§ The task
In the listing that follows, the lines starting at the one containing "(Some (OtherNode 10 29" and ending at the one containing "(Some (TaggedTemplateExpression 41" are to be returned exactly, both boundary lines included, and no others.

§ Supplied entries
(** * Calorie tracker: nutrition search, serving computation and storage

  A shallow embedding of the client hook [useNutritionApi], the
  [TrackFoodForm] component logic, the Express route handlers and the
  [DatabaseStorage] class, with the properties the specification states
  about them.

  Conventions.
  - A JavaScript [number] is a rational ([Q]); numeric results are compared
    with [==], and only equalities and signs that the double-precision
    operations of the code give as well are stated.  A number that the
    browser rounds for display is kept as its operands.  Integer keys (row
    ids, user ids, nutrient ids) are [Z].
  - A JavaScript string is a [string] whose characters are its code units,
    all below 256; [toLowerCase] and [trim] act on these code units as
    JavaScript does.
  - The rows of a table are listed in the order in which the engine scans
    them; the code asks for an order only where it says [orderBy].
  - A field that may be [undefined] or [null] is an [option].
  - A promise that has settled is a [promise]: resolved with a value or
    rejected with an error. *)

From Stdlib Require Import ZArith QArith String Ascii List Bool Lia.
From Stdlib Require Import DecimalString Permutation Sorted.
Import ListNotations.

Local Open Scope string_scope.
Local Open Scope list_scope.

(** ** JavaScript values *)

Module Js.

(** [x > 0] on numbers. *)
Definition gt0 (x : Q) : bool := negb (Qle_bool x 0).

(** Truthiness of a number: every number but zero. *)
Definition truthy_num (x : Q) : bool := negb (Qeq_bool x 0).

(** [a || d] where [a] is a possibly missing number. *)
Definition or_num (a : option Q) (d : Q) : Q :=
  match a with
  | Some x => if truthy_num x then x else d
  | None => d
  end.

(** Truthiness of a string: every string but the empty one. *)
Definition truthy_str (s : string) : bool :=
  match s with
  | EmptyString => false
  | String _ _ => true
  end.

(** [a || d] where [a] is a possibly missing string. *)
Definition or_str (a : option string) (d : string) : string :=
  match a with
  | Some s => if truthy_str s then s else d
  | None => d
  end.

(** The decimal rendering of an integer inside a template literal. *)
Definition show (n : Z) : string := NilZero.string_of_int (Z.to_int n).

(** [String.prototype.toLowerCase] on a code unit below 256: the letters
    A to Z, and the letters from 192 to 222 but the sign at 215, are moved
    up by 32. *)
Definition lower_unit (c : ascii) : ascii :=
  let n := nat_of_ascii c in
  if ((65 <=? n)%nat && (n <=? 90)%nat) ||
     ((192 <=? n)%nat && (n <=? 222)%nat && negb (n =? 215)%nat)
  then ascii_of_nat (n + 32) else c.

Fixpoint toLowerCase (s : string) : string :=
  match s with
  | EmptyString => EmptyString
  | String c s' => String (lower_unit c) (toLowerCase s')
  end.

(** [s.includes(sub)]. *)
Fixpoint includes (s sub : string) : bool :=
  String.prefix sub s ||
  match s with
  | EmptyString => false
  | String _ s' => includes s' sub
  end.

(** White space and line terminators removed by [trim], among the code
    units below 256: the blank, the controls 9 to 13 and the no-break space
    160. *)
Definition is_space (c : ascii) : bool :=
  let n := nat_of_ascii c in
  (n =? 32)%nat || ((9 <=? n)%nat && (n <=? 13)%nat) || (n =? 160)%nat.

Fixpoint trimStart (s : string) : string :=
  match s with
  | EmptyString => EmptyString
  | String c s' => if is_space c then trimStart s' else s
  end.

Fixpoint trimEnd (s : string) : string :=
  match s with
  | EmptyString => EmptyString
  | String c s' =>
      match trimEnd s' with
      | EmptyString => if is_space c then EmptyString else String c EmptyString
      | t => String c t
      end
  end.

Definition trim (s : string) : string := trimEnd (trimStart s).

(** An [Error] object, by its message. *)
Record Error := mkError { message : string }.

(** What a [throw] or a rejection carries: an [Error] or any other value. *)
Inductive thrown : Type :=
| ThrownError (e : Error)
| ThrownOther.

(** [err instanceof Error ? err : new Error(msg)]. *)
Definition asError (t : thrown) (msg : string) : Error :=
  match t with
  | ThrownError e => e
  | ThrownOther => mkError msg
  end.
(** A named site found under [node] is declared by the node above [node]
    or by a node of the tree [node]. *)
Lemma walk_named tagNames node : forall prev site k,
  In site (walk tagNames prev node) ->
  _originalName site = Some k ->
  exists d,
    Declares d k (tt_start site) (tt_end site)
    /\ (prev = Some d \/ Subnode d node).
Proof.
  induction node as [s e name|s e exprs IHe|s e tag qs qe exprs IHt IHe|s e id init IHid IHinit
                    |s e computed key value IHk IHv|s e source specifiers|s e children IHc]
    using Node_nested_ind; intros prev site k Hin Hname; simpl in Hin.
  - destruct Hin.
  - apply in_flat_map in Hin as (child & Hchild & Hsite).
    rewrite Forall_forall in IHe.
    destruct (IHe child Hchild _ _ _ Hsite Hname) as (d & Hd & Hwhere).
    exists d. split; [exact Hd|]. right.
    apply (declared_in_child _ _ child _ Hwhere); [constructor|].
    intros x Hx. apply (Subnode_template _ _ _ child); assumption.
  - apply in_app_or in Hin as [Hin|Hin].
    { destruct (IHt _ _ _ Hin Hname) as (d & Hd & Hwhere).
      exists d. split; [exact Hd|]. right.
      apply (declared_in_child _ _ tag _ Hwhere); [constructor|].
      intros x Hx. apply Subnode_tag. exact Hx. }
    apply in_app_or in Hin as [Hin|Hin].
    { apply in_flat_map in Hin as (child & Hchild & Hsite).
      rewrite Forall_forall in IHe.
      destruct (IHe child Hchild _ _ _ Hsite Hname) as (d & Hd & Hwhere).
      exists d. split; [exact Hd|]. right.
      apply (declared_in_child _ _ child _ Hwhere).
      - apply Subnode_quasi. constructor.
      - intros x Hx. apply Subnode_quasi. apply (Subnode_template _ _ _ child); assumption. }
    destruct tag as [ts te name| | | | | | ]; try destruct Hin.
    destruct (includesName tagNames name); [|destruct Hin].
    destruct Hin as [<-|[]]. simpl in Hname. simpl.
    apply nameFromParent_Declares in Hname as (d & Hp & Hd).
    exists d. split; [exact Hd|]. left. exact Hp.
  - apply in_app_or in Hin as [Hin|Hin].
    { destruct (IHid _ _ _ Hin Hname) as (d & Hd & Hwhere).
      exists d. split; [exact Hd|]. right.
      apply (declared_in_child _ _ id _ Hwhere); [constructor|].
      intros x Hx. apply Subnode_id. exact Hx. }
    destruct init as [i|]; [|destruct Hin].
    destruct (IHinit _ _ _ Hin Hname) as (d & Hd & Hwhere).
    exists d. split; [exact Hd|]. right.
    apply (declared_in_child _ _ i _ Hwhere); [constructor|].
    intros x Hx. apply Subnode_init. exact Hx.
  - apply in_app_or in Hin as [Hin|Hin].
    { destruct computed; [|destruct Hin].
      destruct (IHk _ _ _ Hin Hname) as (d & Hd & Hwhere).
      exists d. split; [exact Hd|]. right.
      apply (declared_in_child _ _ key _ Hwhere); [constructor|].
      intros x Hx. apply Subnode_key. exact Hx. }
    destruct (IHv _ _ _ Hin Hname) as (d & Hd & Hwhere).
    exists d. split; [exact Hd|]. right.
    apply (declared_in_child _ _ value _ Hwhere); [constructor|].
    intros x Hx. apply Subnode_value. exact Hx.
  - destruct Hin.
  - apply in_flat_map in Hin as (child & Hchild & Hsite).
    rewrite Forall_forall in IHc.
    destruct (IHc child Hchild _ _ _ Hsite Hname) as (d & Hd & Hwhere).
    exists d. split; [exact Hd|]. right.
    apply (declared_in_child _ _ child _ Hwhere); [constructor|].
    intros x Hx. apply (Subnode_child _ _ _ child); assumption.
Qed.

(** X18: the locator invents no name: a site it reports under the name
    [k] is, in the tree of the file, the whole initializer of a variable
    declarator whose target is the identifier [k], or the whole value of
    a property whose key is the identifier [k] (same start, same end).  A
    template that is only a part of an initializer or of a value, or that
    stands anywhere else, is reported without a name. *)
Theorem X18_declared_name_comes_from_the_enclosing_declaration :
  forall ast tagNames site k,
    In site (findCssTaggedTemplateLiterals ast tagNames) ->
    _originalName site = Some k ->
    exists d statement,
      In statement (body ast)
      /\ Subnode d statement
      /\ Declares d k (tt_start site) (tt_end site).
Proof.
  intros ast tagNames site k Hin Hname. unfold findCssTaggedTemplateLiterals in Hin.
  apply in_flat_map in Hin as (statement & Hstatement & Hsite).
  destruct (walk_named _ _ _ _ _ Hsite Hname) as (d & Hd & [Hp|Hsub]);
    [discriminate Hp|].
  exists d, statement. auto.
Qed.

Lemma X18_declared_name_comes_from_the_enclosing_declaration_witness :
  In Sample.outerSite (findCssTaggedTemplateLiterals Sample.composedAst ["css"])
  /\ exists d statement,
       In statement (body Sample.composedAst)
       /\ Subnode d statement
       /\ Declares d "outer" 82 115.
Proof.
  assert (Hin : In Sample.outerSite
                  (findCssTaggedTemplateLiterals Sample.composedAst ["css"]))
    by (right; left; reflexivity).
  split; [exact Hin|].
  apply (X18_declared_name_comes_from_the_enclosing_declaration Sample.composedAst ["css"]
           Sample.outerSite "outer" Hin).
  reflexivity.
Defined.

(** A template that is an argument of a call in the initializer is found
    without a name; the one that is the initializer gets the name. *)
Example only_the_whole_initializer_is_named :
  map _originalName
    (findCssTaggedTemplateLiterals
       {| body :=
            [ OtherNode 0 30
                [ VariableDeclarator 6 29 (Identifier 6 7 "a")
                    (Some (OtherNode 10 29
                             [ Identifier 10 12 "cx";
                               TaggedTemplateExpression 13 28 (Identifier 13 16 "css")
                                 16 28 [] ])) ];
              OtherNode 31 60
                [ VariableDeclarator 37 59 (Identifier 37 38 "b")
                    (Some (TaggedTemplateExpression 41 59 (Identifier 41 44 "css")
                             44 59 [])) ] ] |}
       ["css"])
  = [None; Some "b"].
Proof. reflexivity. Qed.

§ Solution to the problem
                    (Some (OtherNode 10 29
                             [ Identifier 10 12 "cx";
                               TaggedTemplateExpression 13 28 (Identifier 13 16 "css")
                                 16 28 [] ])) ];
              OtherNode 31 60
                [ VariableDeclarator 37 59 (Identifier 37 38 "b")
                    (Some (TaggedTemplateExpression 41 59 (Identifier 41 44 "css")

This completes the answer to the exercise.